The Latest: Supermarket plans sleepover as Finland swelters
MADRID (AP) — The Latest on the heatwave in Europe (all times local):
A supermarket chain in Finland is inviting customers to spend the night at its air-conditioned store in Helsinki as Europe suffers through a heatwave.
K-Supermarket said on its Facebook page that patrons hoping to cool down could stay overnight at the northern Helsinki branch on Saturday and also get supper and breakfast on request.
Finnish newspaper Helsingin Sanomat quoted operations manager Marika Lindfors saying the idea for the sleepover came from customers who “told me half-jokingly that it’d be a great thing to be able to sleep at a cool supermarket.”
Lindfors said: “We always try to respond to client feedback, so why not here, too?”

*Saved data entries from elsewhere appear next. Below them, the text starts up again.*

(* ===== verification/DlAlloc.v ===== *)
(** * The allocator of the dynamic loader

    [src/Userspace/libc/interpreter/alloc.c] and [strdup] of [helper.c].  The
    pool is a singly linked list of blocks, each for one slot size: a
    [MemoryBlock] structure, a bitmap with one bit per slot, and the slots.
    Structures and bitmaps live in the byte memory; the pages come from the
    kernel of the class [Kernel]. *)

From S2P Require Import Prelude CMem CStruct KernelMem LibcString DlElf DlHelper.

(** ** Data *)

Record MemoryBlock := MkBlock {
  next : Z; slots : Z; slot_size : Z; slots_per_block : Z; bitmap : Z; bitmap_size : Z; total_size : Z }.

#[export, refine] Instance block_layout : Layout MemoryBlock := {|
  widths := [8; 8; 8; 8; 8; 8; 8]%nat;
  to_fields b := let '(MkBlock a c d e f g h) := b in [a; c; d; e; f; g; h];
  of_fields l := let v i := nth i l 0 in (MkBlock (v 0) (v 1) (v 2) (v 3) (v 4) (v 5) (v 6))%nat |}.
Proof. all: layout_laws. Defined.

Definition PAGE_SIZE : Z := 0x1000.
(** [sizeof(MemoryBlock)] *)
Definition BLOCK : Z := 56.

(** [(x + a - 1) & ~(a - 1)] on 64 bits. *)
Definition ALIGN_UP (x a : Z) : Z := Z.land (u64 (x + a - 1)) (2 ^ 64 - a).

(** The memory and the static [memory_pool]. *)
Record pool := Pool { pm : mem; memory_pool : Z }.

(** ** Operations *)

Section operations.
Context {K : Kernel}.

Definition request_page (m : mem) (size : Z) : Z * mem :=
  let '(addr, m) := sys_MemoryMap m (ALIGN_UP size PAGE_SIZE) in
  if addr <? 0 then (0, m) else (addr, m).

Definition free_page (m : mem) (addr size : Z) : mem := snd (sys_MemoryUnmap m addr (ALIGN_UP size PAGE_SIZE)).

(** [(PAGE_SIZE - sizeof(MemoryBlock)) / (slot_size + 1.0 / 8.0)], converted to
    [size_t]: the rounded double quotient and the exact one,
    [32320 / (8 * slot_size + 1)], have the same integer part, since a
    fraction with such a denominator is at least [2^-15] away from the next
    integer. *)
Definition estimated_slots (slot_size : Z) : Z :=
  let e := (8 * (PAGE_SIZE - BLOCK)) / (8 * slot_size + 1) in if e =? 0 then 1 else e.

Definition bitmap_bytes (slot_size : Z) : Z := ALIGN_UP ((estimated_slots slot_size + 7) / 8) 8.

Definition block_bytes (slot_size : Z) : Z :=
  ALIGN_UP (BLOCK + bitmap_bytes slot_size + estimated_slots slot_size * slot_size) PAGE_SIZE.

Definition allocate_block (m : mem) (slot_size : Z) : outcome (Z * mem) :=
  if (slot_size =? 0) || (slot_size >? PAGE_SIZE / 2) then Ret (0, m)
  else
    let bitmap_size := bitmap_bytes slot_size in
    let total_size := block_bytes slot_size in
    let '(block, m) := request_page m total_size in
    if block =? 0 then Ret (0, m)
    else
      let base := u64 (block + BLOCK) in
      let slots := ALIGN_UP (u64 (base + bitmap_size)) 16 in
      let! m := wr m block (MkBlock 0 slots slot_size (u64 (total_size - u64 (slots - block)) / slot_size)
                              base bitmap_size total_size) in
      let! r := memset m base 0 bitmap_size in
      Ret (block, snd r).

(** [bitmap[i / 8] & (1 << i % 8)] and the assignments of that bit. *)
Definition bit_of (i : Z) : Z := Z.shiftl 1 (i mod 8).

(** The [for] loop of [mini_malloc]: [n] slots are left from slot [i] on. *)
Fixpoint scan_slots (n : nat) (m : mem) (b : MemoryBlock) (i : Z) : outcome (option (Z * mem)) :=
  match n with
  | O => Ret None
  | S n =>
      let a := u64 (bitmap b + i / 8) in
      let! v := load8 m a in
      if Z.land v (bit_of i) =? 0 then
        let! m := store8 m a (Z.lor v (bit_of i)) in
        Ret (Some (u64 (slots b + i * slot_size b), m))
      else scan_slots n m b (i + 1)
  end.

(** The [while] loop of [mini_malloc]. *)
Fixpoint scan_blocks (fuel : nat) (m : mem) (block size : Z) : outcome (option (Z * mem)) :=
  match fuel with
  | O => OutOfFuel
  | S fuel =>
      if block =? 0 then Ret None
      else
        let! b := rd m block in
        let! r := if slot_size b =? size then scan_slots (Z.to_nat (slots_per_block b)) m b 0 else Ret None in
        match r with
        | Some r => Ret (Some r)
        | None => scan_blocks fuel m (next b) size
        end
  end.

Definition mini_malloc (s : pool) (size : Z) : outcome (Z * pool) :=
  if size =? 0 then Ret (0, s)
  else
    let! r := scan_blocks (loop_fuel (pm s)) (pm s) (memory_pool s) size in
    match r with
    | Some (p, m) => Ret (p, Pool m (memory_pool s))
    | None =>
        let! r := allocate_block (pm s) size in
        let '(block, m) := r in
        if block =? 0 then Ret (0, Pool m (memory_pool s))
        else
          let! m := upd m block (fun b => MkBlock (memory_pool s) (slots b) (slot_size b) (slots_per_block b)
                                            (bitmap b) (bitmap_size b) (total_size b)) in
          let! b := rd m block in
          let! v := load8 m (bitmap b) in
          let! m := store8 m (bitmap b) (Z.lor v 1) in
          Ret (slots b, Pool m block)
    end.

Fixpoint free_loop (fuel : nat) (m : mem) (block ptr : Z) : outcome mem :=
  match fuel with
  | O => OutOfFuel
  | S fuel =>
      if block =? 0 then Ret m
      else
        let! b := rd m block in
        let start := slots b in
        let end_ := u64 (start + u64 (slots_per_block b * slot_size b)) in
        if (ptr >=? start) && (ptr <? end_) then
          if slot_size b =? 0 then Fault
          else
            let index := (ptr - start) / slot_size b in
            let a := u64 (bitmap b + index / 8) in
            let! v := load8 m a in
            store8 m a (Z.land v (255 - bit_of index))
        else free_loop fuel m (next b) ptr
  end.

Definition mini_free (s : pool) (ptr : Z) : outcome pool :=
  let! m := free_loop (loop_fuel (pm s)) (pm s) (memory_pool s) ptr in Ret (Pool m (memory_pool s)).

Definition strdup (s : pool) (str : Z) : outcome (Z * pool) :=
  let! n := strlen (pm s) str in
  let! r := mini_malloc s (n + 1) in
  let '(buf, s) := r in
  let! n := strlen (pm s) str in
  let! r := strncpy (pm s) buf str (n + 1) in
  Ret (buf, Pool (snd r) (memory_pool s)).
End operations.

(** ** Block geometry

    Where the slots start in a block, and how many there are. *)

Definition slots_offset (s : Z) : Z := ALIGN_UP (BLOCK + bitmap_bytes s) 16.
Definition slot_count (s : Z) : Z := (block_bytes s - slots_offset s) / s.

(** The bitmap has a bit for every slot. *)
Definition good_size (s : Z) : bool := slot_count s <=? 8 * bitmap_bytes s.

Definition geometry_check (s : Z) : bool :=
  (0 <? bitmap_bytes s) && (bitmap_bytes s <? 8192) && (BLOCK + bitmap_bytes s <=? slots_offset s) &&
  (slots_offset s + s <=? block_bytes s) && (block_bytes s <=? 8192).

Lemma geometry_checked : forallb geometry_check (seqZ 1 2048) = true.
Proof. vm_compute. reflexivity. Qed.

Lemma bad_sizes : filter (fun s => negb (good_size s)) (seqZ 1 2048) =
  [1; 2; 3; 4; 5; 6; 7; 10; 11; 12; 14; 15; 19; 30; 35; 51; 53; 61; 62; 109].
Proof. vm_compute. reflexivity. Qed.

Apartments and homes in Finland are equipped to deal with the extreme cold and damp typical of the Nordic region, but few have air conditioning.
Much of Europe is experiencing weeks of unusually hot weather.

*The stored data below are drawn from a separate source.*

(** The member of [Info] that a tag sets; [None] for the tags that are
    skipped. *)
Definition member_of (tag : Z) : option (Z -> ElfInfo -> ElfInfo) :=
  if tag =? DT_PLTRELSZ then Some set_PLTRELSZ
  else if tag =? DT_PLTGOT then Some set_PLTGOT
  else if tag =? DT_HASH then Some set_HASH
  else if tag =? DT_STRTAB then Some set_STRTAB
  else if tag =? DT_SYMTAB then Some set_SYMTAB
  else if tag =? DT_RELA then Some set_RELA
  else if tag =? DT_RELASZ then Some set_RELASZ
  else if tag =? DT_RELAENT then Some set_RELAENT
  else if tag =? DT_STRSZ then Some set_STRSZ
  else if tag =? DT_SYMENT then Some set_SYMENT
  else if tag =? DT_INIT then Some set_INIT
  else if tag =? DT_FINI then Some set_FINI
  else if tag =? DT_RPATH then Some set_RPATH
  else if tag =? DT_SYMBOLIC then Some set_SYMBOLIC
  else if tag =? DT_REL then Some set_REL
  else if tag =? DT_RELSZ then Some set_RELSZ
  else if tag =? DT_RELENT then Some set_RELENT
  else if tag =? DT_PLTREL then Some set_PLTREL
  else if tag =? DT_TEXTREL then Some set_TEXTREL
  else if tag =? DT_JMPREL then Some set_JMPREL
  else if tag =? DT_BIND_NOW then Some set_BIND_NOW
  else if tag =? DT_INIT_ARRAY then Some set_INIT_ARRAY
  else if tag =? DT_FINI_ARRAY then Some set_FINI_ARRAY
  else if tag =? DT_INIT_ARRAYSZ then Some set_INIT_ARRAYSZ
  else if tag =? DT_FINI_ARRAYSZ then Some set_FINI_ARRAYSZ
  else if tag =? DT_RUNPATH then Some set_RUNPATH
  else if tag =? DT_FLAGS then Some set_FLAGS
  else if tag =? DT_PREINIT_ARRAY then Some set_PREINIT_ARRAY
  else if tag =? DT_PREINIT_ARRAYSZ then Some set_PREINIT_ARRAYSZ
  else None.

Definition CreateInfoTables (elem Info : Z) : M unit :=
  e ← dyn_at elem 0;
  (if d_tag e =? DT_PLTGOT then HandleGOT Info (d_un e) else mret tt);;
  e' ← dyn_at elem 0;
  match member_of (d_tag e) with
  | Some set => set_info Info (set (d_un e'))
  | None => mret tt
  end.

(** The first loop of [ProcessDynamicTable]. *)
Fixpoint process_entries (fuel : nat) (Info i : Z) : M unit :=
  match fuel with
  | O => no_fuel
  | S fuel =>
      inf ← info_at Info;
      let elem := Dynamic inf + 16 * i in
      e ← dyn_at elem 0;
      if d_tag e =? DT_NULL then mret tt
      else AdjustDynamicTable elem Info;; CreateInfoTables elem Info;; process_entries fuel Info (i + 1)
  end.
End tables.

(** ** Symbols *)

Definition GetSymbolAddress (Info SymbolName : Z) : M Z :=
  i ← info_at Info;
  let t := DynamicTable i in
  sym ← look (fun m => find_symbol m SymbolName (HASH t) (SYMTAB t) (STRTAB t));
  if sym =? 0 then mret (neg ENOSYS)
  else
    y ← look (fun m => rd m sym);
    mret (u64 (BaseAddress i + st_value y)).

(** The loop of [ResolveExternalSymbol]. *)
Fixpoint resolve_loop (fuel : nat) (Info symName i symAddress : Z) : M Z :=
  match fuel with
  | O => no_fuel
  | S fuel =>
      if symAddress =? neg ENOSYS then
        inf ← info_at Info;
        dyn ← dyn_at (Dynamic inf) i;
        if d_tag dyn =? DT_NULL then mret symAddress
        else if negb (d_tag dyn =? DT_NEEDED) then resolve_loop fuel Info symName (i + 1) symAddress
        else a ← GetSymbolAddress (d_un dyn) symName; resolve_loop fuel Info symName (i + 1) a
      else mret symAddress
  end.

(** The status and [*symAddress]. *)
Definition ResolveExternalSymbol (Info : Z) (sym : Elf64_Sym) (symName : Z) : M (Z * Z) :=
  n ← fuel_of;
  a ← resolve_loop n Info symName 0 (neg ENOSYS);
  if negb (a =? neg ENOSYS) then mret (0, a)
  else
    printf "%s: Unresolved symbol: %s\n";;
    if negb (ELF_ST_BIND (st_info sym) =? STB_WEAK) then mret (- EINVAL, a) else mret (0, 0).

(** ** Relocations *)

(** The sizes 0, 1, 2, 4 and 8. *)
Definition reloc_width (reloSize : Z) : option nat :=
  if reloSize =? 0 then Some 0%nat
  else if reloSize =? 1 then Some 1%nat
  else if reloSize =? 2 then Some 2%nat
  else if reloSize =? 4 then Some 4%nat
  else if reloSize =? 8 then Some 8%nat
  else None.

(** The status and [*reloc]. *)
Definition ApplyRelocation (Info reloc offset reloSize : Z) : M (Z * Z) :=
  match reloc_width reloSize with
  | Some O => mret (0, reloc)
  | Some w =>
      i ← info_at Info;
      v ← look (fun m => load_le m (u64 (BaseAddress i + offset)) w);
      mret (0, u64 (reloc + v))
  | None => printf "dl: Unsupported size for relocation\n";; mret (- EINVAL, reloc)
  end.

Definition CalculateRelocation (Info reloc offset reloSize : Z) : M Z :=
  match reloc_width reloSize with
  | Some O => mret 0
  | Some w =>
      i ← info_at Info;
      write (fun m => store_le m (u64 (BaseAddress i + offset)) w reloc);;
      mret 0
  | None => printf "dl: Unsupported size for relocation\n";; mret (- EINVAL)
  end.

(** [Rela->r_addend] *)
Definition addend_at (Rela : Z) : M Z := look (fun m => load_le m (Rela + 16) 8).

This item has been updated to correct spelling of supermarket manager’s name on second reference.
The European Union is offering to speed up funds for farmers to help them cope with the effects of drought across the continent.
The EU’s executive Commission said Thursday that farmers could obtain at least 70 percent of their rural development funds from mid-October instead of December, so they can deal with any cash flow problems.
The EU is also easing conditions that some farmers must meet to access money. In some cases, land required to be kept fallow and not used for production may be used grow animal feed.
At least eight of the 28 member countries have appealed for flexibility in the application of Europe’s crop diversification and environment rules due to the adverse weather.
Hot air from Africa is bringing a new heatwave to Europe, prompting health warnings about Sahara Desert dust and exceptionally high temperatures that are forecast to peak at 47 degrees Celsius (116.6 Fahrenheit) in some southern areas.
The torrid weather meant public services were put on alert in the Iberian peninsula, where temperatures were forecast to reach 44 degrees (111 Fahrenheit) Thursday in the Portuguese city of Evora, 130 kilometers (81 miles) east of Lisbon and the Spanish province of Badajoz across the border.
A hot air mass was moving northward from Africa, authorities said, warning that the mercury could peak at 47 degrees Celsius this weekend in some areas of southern Portugal.
Portuguese authorities issued a nationwide health warning, including for dust from the Sahara Desert. Warnings were also issued for 40 of Spain’s 50 provinces. The southeastern Portuguese town of Beja is expected to see a peak of 47 degrees C on Saturday.
Sweden’s official tallest point is set to change amid record summer temperatures.
Scientists said a glacier on Kebnekaise mountain, the Scandinavian country’s highest peak at 2,111 meters (6,925 feet, 10 inches), is melting and is no longer Sweden’s tallest point.
Gunhild Rosqvist, a Stockholm University professor in geography, said the glacier lost four meters (13 feet, 2 ½ inches) of snow in July alone as Sweden endured record temperatures that triggered dozens of wildfires, even in the Arctic Circle.
In eastern Europe, Poland was also enduring unusually high temperatures as the hot African air pushed temperatures up to 34 degrees Celsius (93.2 Fahrenheit).
The country’s power plants went into emergency mode to increase output due to wide use of air conditioning and electric fans. Authorities in Warsaw placed cooling water installations in the streets and advised people to stay indoors. Dozens of Baltic Sea beaches have “no swimming” warnings due to health risks from algae blooms.